(Stored data)

Definition nativefun_minus_2 : NativeFn := fun args s => asserted 2 args (
  do! a := arg args 0 in do! b := arg args 1 in
  if is_small a then (if is_small b then subtract_two_small a b s else Panic) else Panic).

Definition nativefun_plus_2 : NativeFn := fun args s => asserted 2 args (
  do! a := arg args 0 in do! b := arg args 1 in
  if is_small a then (if is_small b then add_two_small a b s else Panic) else Panic).

(** [multiplication.rs]: the product is formed with 128 bits; [big::mul] is unimplemented. *)
Definition optimistic_mul (a b : Z) : option Term := if small_fits (a * b) then Some (make_small_signed (a * b)) else None.
Definition multiply_two_small (x y : Z) (s : Machine) : vm (Term * Machine) :=
  match optimistic_mul x y with
  | Some val => Ret (val, s)
  | None => do! (_, s) := create_bigint x s in do! (_, s) := create_bigint y s in Panic
  end.

Definition multiply (x y : Term) (s : Machine) : vm (Term * Machine) :=
  if is_small x then
    if is_small y then
      if bool_decide (x = small_0) || bool_decide (y = small_0) then Ret (small_0, s)
      else if bool_decide (x = small_1) then Ret (y, s)
      else if bool_decide (y = small_1) then Ret (x, s)
      else multiply_two_small (get_small_signed x) (get_small_signed y) s
    else Panic
  else Panic.

Definition nativefun_multiply_2 : NativeFn := fun args s => asserted 2 args (
  do! a := arg args 0 in do! b := arg args 1 in answers (multiply a b s)).

(** The functions on two small integers, with the error they give to anything else. *)
Definition on_smalls (error : Machine -> native_result) (f : Z -> Z -> Machine -> native_result) : NativeFn := fun args s =>
  asserted 2 args (
  do! a := arg args 0 in do! b := arg args 1 in
  match small_i a, small_i b with Some a, Some b => f a b s | _, _ => error s end).

Definition nativefun_band_2 : NativeFn := on_smalls badarg (fun a b => answer (make_small_signed (Z.land a b))).
Definition nativefun_bor_2 : NativeFn := on_smalls badarg (fun a b => answer (make_small_signed (Z.lor a b))).
Definition nativefun_bxor_2 : NativeFn := on_smalls badarg (fun a b => answer (make_small_signed (Z.lxor a b))).

Definition nativefun_bnot_1 : NativeFn := fun args s => asserted 1 args (
  do! a := arg args 0 in
  match small_i a with Some a => answer (make_small_signed (Z.lnot a)) s | None => badarg s end).

(** [checked_shl]: [None] from 64 on; the bits shifted out are lost. *)
Definition checked_shl (a n : Z) : option Z := if n <? 64 then Some (sshl64 a n) else None.

Definition nativefun_bsl_2 : NativeFn := on_smalls badarg (fun a shift s =>
  if shift <? 0 then badarg s else
  match checked_shl a (wrap32 shift) with
  | Some v => if small_fits v then answer (make_small_signed v) s else badarg s
  | None => badarg s
  end).

Definition nativefun_bsr_2 : NativeFn := on_smalls badarg (fun a shift s =>
  if shift <? 0 then badarg s else
  answer (make_small_signed (Z.shiftr a (Z.min (wrap32 shift) 63))) s).

(** [checked_div] and [checked_rem]: also [None] where the quotient overflows. *)
Definition checked_div (a b : Z) : option Z :=
  if (b =? 0) || ((a =? ISIZE_MIN) && (b =? -1)) then None else Some (Z.quot a b).
Definition checked_rem (a b : Z) : option Z :=
  if (b =? 0) || ((a =? ISIZE_MIN) && (b =? -1)) then None else Some (Z.rem a b).

Definition nativefun_div_2 : NativeFn := on_smalls badarith (fun a b s =>
  if b =? 0 then badarith s else
  match checked_div a b with Some v => make_integer v s | None => badarith s end).

Definition nativefun_rem_2 : NativeFn := on_smalls badarith (fun a b s =>
  if b =? 0 then badarith s else
  match checked_rem a b with Some v => answer (make_small_signed v) s | None => badarith s end).
(* ===== verification/BeamListFuns.v ===== *)
(** Native functions on lists and texts ([native_fun/erlang/list.rs],
    [native_fun/erlang/type_conversions.rs], [native_fun/lists/]), with the walks over iolists
    ([term/value/cons.rs]) and the builder of binaries ([term/term_builder/bin_builder.rs]).

    A walk of a list that builds another reads the memory there was: builders write only the
    cells they make. *)
From S2P Require Import Prelude Float64 BeamTerm BeamMem BeamBinary BeamCompare BeamHeap BeamProc BeamOps BeamFacts BeamCopy BeamReader BeamEtf BeamNative.

(** The checks of arguments that the macros generate. *)
Definition arg_list (args : list Term) (i : nat) (s : Machine) (k : Term -> native_result) : native_result :=
  do! l := arg args i in if negb (is_list l) then badarg s else k l.
Definition arg_cons (args : list Term) (i : nat) (s : Machine) (k : Term -> native_result) : native_result :=
  do! l := arg args i in if negb (is_cons l) then badarg s else k l.
Definition arg_usize (args : list Term) (i : nat) (s : Machine) (k : Z -> native_result) : native_result :=
  do! n := arg args i in if negb (is_small n) then badarg s else k (get_small_unsigned n).
Definition arg_atom (args : list Term) (i : nat) (s : Machine) (k : Term -> native_result) : native_result :=
  do! a := arg args i in if negb (is_atom a) then badarg s else k a.
Definition arg_binary (args : list Term) (i : nat) (s : Machine) (k : Term -> native_result) : native_result :=
  do! b := arg args i in do! is_b := is_binary (mem s) b in if negb is_b then badarg s else k b.

Section Lists.
Context (atoms : AtomStorage) (fuel : nat).

(** * [erlang/list.rs] *)

Definition NfErlangLength1 : NativeFn := fun args s => arg_list args 0 s (fun l =>
  attempt s (list_length (mem s) fuel l) (fun n => answer (make_small_unsigned n) s)).

Definition plusplus_2 (a b : Term) (s : Machine) : native_result :=
  if bool_decide (a = nil) then answer b s else
  do! (l1, tail, s) := copy_list_leave_tail fuel a s in
  do! s := set_tl tail b s in answer l1 s.

Definition NfErlangPlusPlus2 : NativeFn := fun args s =>
  arg_list args 0 s (fun a => do! b := arg args 1 in plusplus_2 a b s).

(** [lists:append/2] has the body of [plusplus_2] again. *)
Definition append_2 (a b : Term) (s : Machine) : native_result :=
  if bool_decide (a = nil) then answer b s else
  do! (l1, tail, s) := copy_list_leave_tail fuel a s in
  do! s := set_tl tail b s in answer l1 s.
Definition NfListsAppend2 : NativeFn := fun args s =>
  arg_list args 0 s (fun a => do! b := arg args 1 in append_2 a b s).

Definition NfErlangHd1 : NativeFn := fun args s => arg_cons args 0 s (fun l =>
  do! (hd, _) := load_cons (mem s) (get_cons_ptr l) in answer hd s).
Definition NfErlangTl1 : NativeFn := fun args s => arg_cons args 0 s (fun l =>
  do! (_, tl) := load_cons (mem s) (get_cons_ptr l) in answer tl s).

(** * [lists/misc.rs] *)

(** Whether two terms compare equal; an error counts as different. *)
Definition same_term (m : Memory) (sample elem : Term) : vm bool :=
  match cmp_terms m atoms fuel sample elem true with
  | Ret c => Ret (match c with Eq => true | _ => false end)
  | Fail _ => Ret false
  | Panic => Panic
  | Wild => Wild
  | Spin => Spin
  end.

(** [find_first] and [any] with a predicate that runs comparisons. *)
Fixpoint search_from (m : Memory) (predicate : Term -> vm bool) (n : nat) (p : Z) : vm (option Z) :=
  match n with
  | O => Spin
  | S n =>
    do! (hd, tl) := load_cons m p in
    do! b := predicate hd in
    if (b : bool) then Ret (Some p)
    else if is_cons tl then search_from m predicate n (get_cons_ptr tl) else Ret None
  end.
Definition search (m : Memory) (predicate : Term -> vm bool) (lst : Term) : vm (option Z) :=
  if bool_decide (lst = nil) then Ret None else search_from m predicate fuel (get_cons_ptr lst).

Definition member_2 (sample lst : Term) (s : Machine) : native_result :=
  if bool_decide (lst = nil) then answer (make_bool false) s else
  do! r := search (mem s) (same_term (mem s) sample) lst in
  answer (make_bool (match r with Some _ => true | None => false end)) s.
Definition NfListsMember2 : NativeFn := fun args s =>
  do! sample := arg args 0 in arg_list args 1 s (fun l => member_2 sample l s).

(** Each element is prepended to the result; the tail ends it. *)
Definition reverse_2 (lst tail : Term) (s : Machine) : native_result :=
  if bool_decide (lst = nil) then answer tail s else
  do! (_, (lb, s)) := for_each (mem s) (fun elem '(lb, s) => prepend lb elem s) fuel lst (new_builder, s) in
  answers (make_term_with_tail lb tail s).
Definition NfListsReverse2 : NativeFn := fun args s =>
  arg_list args 0 s (fun l => do! tail := arg args 1 in reverse_2 l tail s).

(** [sort_by] is the stable sort by the comparison, here by insertion; the first error of a
    comparison is remembered, and from there on elements count as equal. *)
Definition sort_cmp (m : Memory) (sort_error : bool) (a b : Term) : vm (comparison * bool) :=
  if sort_error then Ret (Eq, true) else
  match cmp_terms m atoms fuel a b true with
  | Ret c => Ret (c, false)
  | Fail _ => Ret (Eq, true)
  | Panic => Panic
  | Wild => Wild
  | Spin => Spin
  end.

(** Into a sorted prefix, last element first. *)
Fixpoint insert_back (m : Memory) (x : Term) (back : list Term) (err : bool) : vm (list Term * bool) :=
  match back with
  | [] => Ret ([x], err)
  | y :: back' =>
    do! (c, err) := sort_cmp m err x y in
    match c with
    | Lt => do! (r, err) := insert_back m x back' err in Ret (y :: r, err)
    | _ => Ret (x :: back, err)
    end
  end.
Fixpoint sort_onto (m : Memory) (back els : list Term) (err : bool) : vm (list Term * bool) :=
  match els with
  | [] => Ret (back, err)
  | x :: els => do! (back, err) := insert_back m x back err in sort_onto m back els err
  end.
Definition sort_by (m : Memory) (els : list Term) : vm (list Term * bool) :=
  do! (back, err) := sort_onto m [] els false in Ret (rev back, err).

Definition sort_1 (lst : Term) (s : Machine) : native_result :=
  if bool_decide (lst = nil) then answer nil s else
  do! elements := collect (mem s) fuel lst in
  if (length elements <=? 1)%nat then answer lst s else
  do! (elements, sort_error) := sort_by (mem s) elements in
  if (sort_error : bool) then badarg s else
  do! (lb, s) := append_all new_builder elements s in answer (make_term lb) s.
Definition NfListsSort1 : NativeFn := fun args s => arg_list args 0 s (fun l => sort_1 l s).

(** The nested call takes one fuel, and so does each further cell. *)
Fixpoint flatten_cells (m : Memory) (n : nat) (lb : ListBuilder) (current : Term) (s : Machine) : vm (ListBuilder * Machine) :=
  match n with
  | O => Spin
  | S n =>
    if is_cons current then
      do! (hd, tl) := load_cons m (get_cons_ptr current) in
      do! (lb, s) := (if is_list hd then flatten_cells m n lb hd s else append lb hd s) in
      flatten_cells m n lb tl s
    else if bool_decide (current = nil) then Ret (lb, s) else append lb current s
  end.

Definition flatten_1 (lst : Term) (s : Machine) : native_result :=
  if bool_decide (lst = nil) then answer nil s else
  do! (lb, s) := flatten_cells (mem s) fuel new_builder lst s in
  answer (if head_p lb =? 0 then nil else make_term lb) s.
Definition NfListsFlatten1 : NativeFn := fun args s => arg_list args 0 s (fun l => flatten_1 l s).

Fixpoint nth_from (m : Memory) (k : nat) (current : Term) (count n : Z) : vm (option Term) :=
  match k with
  | O => Spin
  | S k =>
    if is_cons current then
      do! (hd, tl) := load_cons m (get_cons_ptr current) in
      if count =? n then Ret (Some hd) else nth_from m k tl (count + 1) n
    else Ret None
  end.
Definition nth_2 (n : Z) (lst : Term) (s : Machine) : native_result :=
  if n =? 0 then badarg s else
  do! r := nth_from (mem s) fuel lst 1 n in
  match r with Some x => answer x s | None => badarg s end.
Definition NfListsNth2 : NativeFn := fun args s => arg_usize args 0 s (fun n => arg_cons args 1 s (fun l => nth_2 n l s)).

Fixpoint last_from (m : Memory) (k : nat) (current last_elem : Term) : vm Term :=
  match k with
  | O => Spin
  | S k =>
    if is_cons current then
      do! (hd, tl) := load_cons m (get_cons_ptr current) in last_from m k tl hd
    else Ret last_elem
  end.
Definition NfListsLast1 : NativeFn := fun args s => arg_cons args 0 s (fun l =>
  do! x := last_from (mem s) fuel l nil in answer x s).

(** * [lists/key_ops.rs]: the position counts from zero, and the cell found is answered as if
    it were a box *)
Definition key_matches (m : Memory) (sample : Term) (pos : Z) (elem : Term) : vm bool :=
  do! is_t := is_tuple m elem in
  if negb is_t then Ret false else
  do! o := read (boxes m !! get_box_ptr_unchecked elem) in
  match o with
  | OTuple els =>
    if Z.of_nat (length els) <=? pos then Ret false else
    do! x := read (els !! Z.to_nat pos) in same_term m sample x
  | _ => Wild
  end.
Definition keyfind_3 (sample : Term) (pos : Z) (lst : Term) (s : Machine) : native_result :=
  do! r := search (mem s) (key_matches (mem s) sample pos) lst in
  match r with
  | Some p => do! x := unwrap (make_boxed p) in answer x s
  | None => answer FALSE s
  end.
Definition NfListsKeyfind3 : NativeFn := fun args s =>
  do! key := arg args 0 in arg_usize args 1 s (fun pos => arg_list args 2 s (fun l => keyfind_3 key pos l s)).

(** * [erlang/type_conversions.rs] *)

(** The code points of UTF-8 bytes, as [char_indices] gives them. *)
Fixpoint code_points (n : nat) (bs : list Z) : list Z :=
  match n, bs with
  | S n, b :: t =>
    if b <=? 127 then b :: code_points n t
    else if b <=? 223 then
      match t with c :: t => Z.lor (Z.shiftl (Z.land b 31) 6) (Z.land c 63) :: code_points n t | _ => [] end
    else if b <=? 239 then
      match t with
      | c :: d :: t => Z.lor (Z.lor (Z.shiftl (Z.land b 15) 12) (Z.shiftl (Z.land c 63) 6)) (Z.land d 63) :: code_points n t
      | _ => []
      end
    else
      match t with
      | c :: d :: e :: t =>
        Z.lor (Z.lor (Z.lor (Z.shiftl (Z.land b 7) 18) (Z.shiftl (Z.land c 63) 12)) (Z.shiftl (Z.land d 63) 6)) (Z.land e 63)
          :: code_points n t
      | _ => []
      end
  | _, _ => []
  end.
Definition chars (text : string) : list Z := code_points (String.length text) (str_bytes text).

Definition rust_str_to_list (text : string) (s : Machine) : vm (Term * Machine) :=
  do! (lb, s) := append_all new_builder (make_small_unsigned <$> chars text) s in Ret (make_term lb, s).

Definition NfErlangA2List2 : NativeFn := fun args s => arg_atom args 0 s (fun a =>
  do! atom_p := lookup atoms a in
  match atom_p with None => badarg s | Some p => answers (rust_str_to_list (name p) s) end).

Definition NfErlangInt2List2 : NativeFn := fun args s =>
  do! val := arg args 0 in
  do! is_i := is_integer (mem s) val in
  if negb is_i then badarg s else answers (integer_to_list 20 val s).

(** The walk of an iolist, with a fuel for each nested list. *)
Fixpoint get_iolist_size (m : Memory) (n : nat) (lst : Term) : vm Z :=
  match n with
  | O => Spin
  | S n =>
    do! (_, size) := for_each m (fun elem result =>
      if is_small elem then Ret (result + 1)
      else if bool_decide (elem = empty_binary) then Ret result
      else do! is_b := is_binary m elem in
      if (is_b : bool) then do! bits := term_bits m elem in Ret (result + (bits + 7) / 8)
      else if is_cons elem then do! k := get_iolist_size m n elem in Ret (result + k)
      else Ret result) fuel lst 0 in
    Ret size
  end.

(** The bytes that are written, after those written before. *)
Fixpoint list_to_binary_1_recursive (m : Memory) (n : nat) (lst : Term) (written : list Z) : vm (list Z) :=
  match n with
  | O => Spin
  | S n =>
    do! (_, written) := for_each m (fun elem written =>
      if is_small elem then Ret (written ++ [get_small_unsigned elem mod 256])
      else if bool_decide (elem = empty_binary) then Ret written
      else do! is_b := is_binary m elem in
      if (is_b : bool) then
        do! bits := term_bits m elem in
        if negb (bits mod 8 =? 0) then Fail (Exception ExcError BADARG) else
        do! bytes := whole_bytes m elem bits in Ret (written ++ bytes)
      else if is_cons elem then list_to_binary_1_recursive m n elem written
      else Fail (Exception ExcError BADARG)) fuel lst written in
    Ret written
  end.

(** [BinaryBuilder]: the binary is allocated first; nothing refers to it until it is written. *)
Definition list_to_binary_1 (lst : Term) (s : Machine) : native_result :=
  do! size := get_iolist_size (mem s) fuel lst in
  if size =? 0 then answer empty_binary s else
  if negb (size <=? ONHEAP_THRESHOLD) then Panic else
  do! (p, s) := alloc_words s (ProcessHeapBinary_storage_size (size * 8)) in
  attempt s (list_to_binary_1_recursive (mem s) fuel lst []) (fun written =>
  do! x := unwrap (make_boxed p) in answer x (put_box s p (OBinary (size * 8) written))).
Definition NfErlangL2b1 : NativeFn := fun args s => arg_list args 0 s (fun l => list_to_binary_1 l s).

Definition binary_to_list_1 (bin : Term) (s : Machine) : native_result :=
  if bool_decide (bin = empty_binary) then answer nil s else
  do! bits := term_bits (mem s) bin in
  if negb (bits mod 8 =? 0) then badarg s
  else if bits / 8 =? 0 then answer nil s else
  do! bytes := whole_bytes (mem s) bin bits in
  do! (lb, s) := append_all new_builder (make_small_unsigned <$> bytes) s in
  answer (make_term lb) s.
Definition NfErlangB2l1 : NativeFn := fun args s => arg_binary args 0 s (fun b => binary_to_list_1 b s).

Definition nativefun_atom_to_binary_1 : NativeFn := fun args s => arg_atom args 0 s (fun a =>
  do! atom_p := lookup atoms a in
  match atom_p with
  | None => badarg s
  | Some p => match str_bytes (name p) with [] => answer empty_binary s | bytes => answers (create_with_data bytes s) end
  end).

(** The atom table is interned into. *)
Definition nativefun_binary_to_atom_1 (args : list Term) (s : Machine) : vm (NativeResult * Machine * AtomStorage) :=
  do! bin := arg args 0 in
  let intern_text text := do! (x, atoms) := unwrap (from_str atoms text) in Ret (Value x, s, atoms) in
  let refuse := Ret (Thrown ExcError BADARG, s, atoms) in
  if bool_decide (bin = empty_binary) then intern_text EmptyString else
  do! is_b := is_binary (mem s) bin in
  if negb is_b then refuse else
  do! bits := term_bits (mem s) bin in
  if negb (bits mod 8 =? 0) then refuse else
  do! buf := whole_bytes (mem s) bin bits in
  if utf8_valid buf then intern_text (bytes_str buf) else refuse.
End Lists.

_REQUIRED WORK_.
Your answer should consist only of the lines above between the line holding "match o with" and the line holding "answer FALSE s", inclusive, each transcribed exactly.

_EXERCISE OUTPUT_.
  match o with
  | OTuple els =>
    if Z.of_nat (length els) <=? pos then Ret false else
    do! x := read (els !! Z.to_nat pos) in same_term m sample x
  | _ => Wild
  end.
Definition keyfind_3 (sample : Term) (pos : Z) (lst : Term) (s : Machine) : native_result :=
  do! r := search (mem s) (key_matches (mem s) sample pos) lst in
  match r with
  | Some p => do! x := unwrap (make_boxed p) in answer x s
  | None => answer FALSE s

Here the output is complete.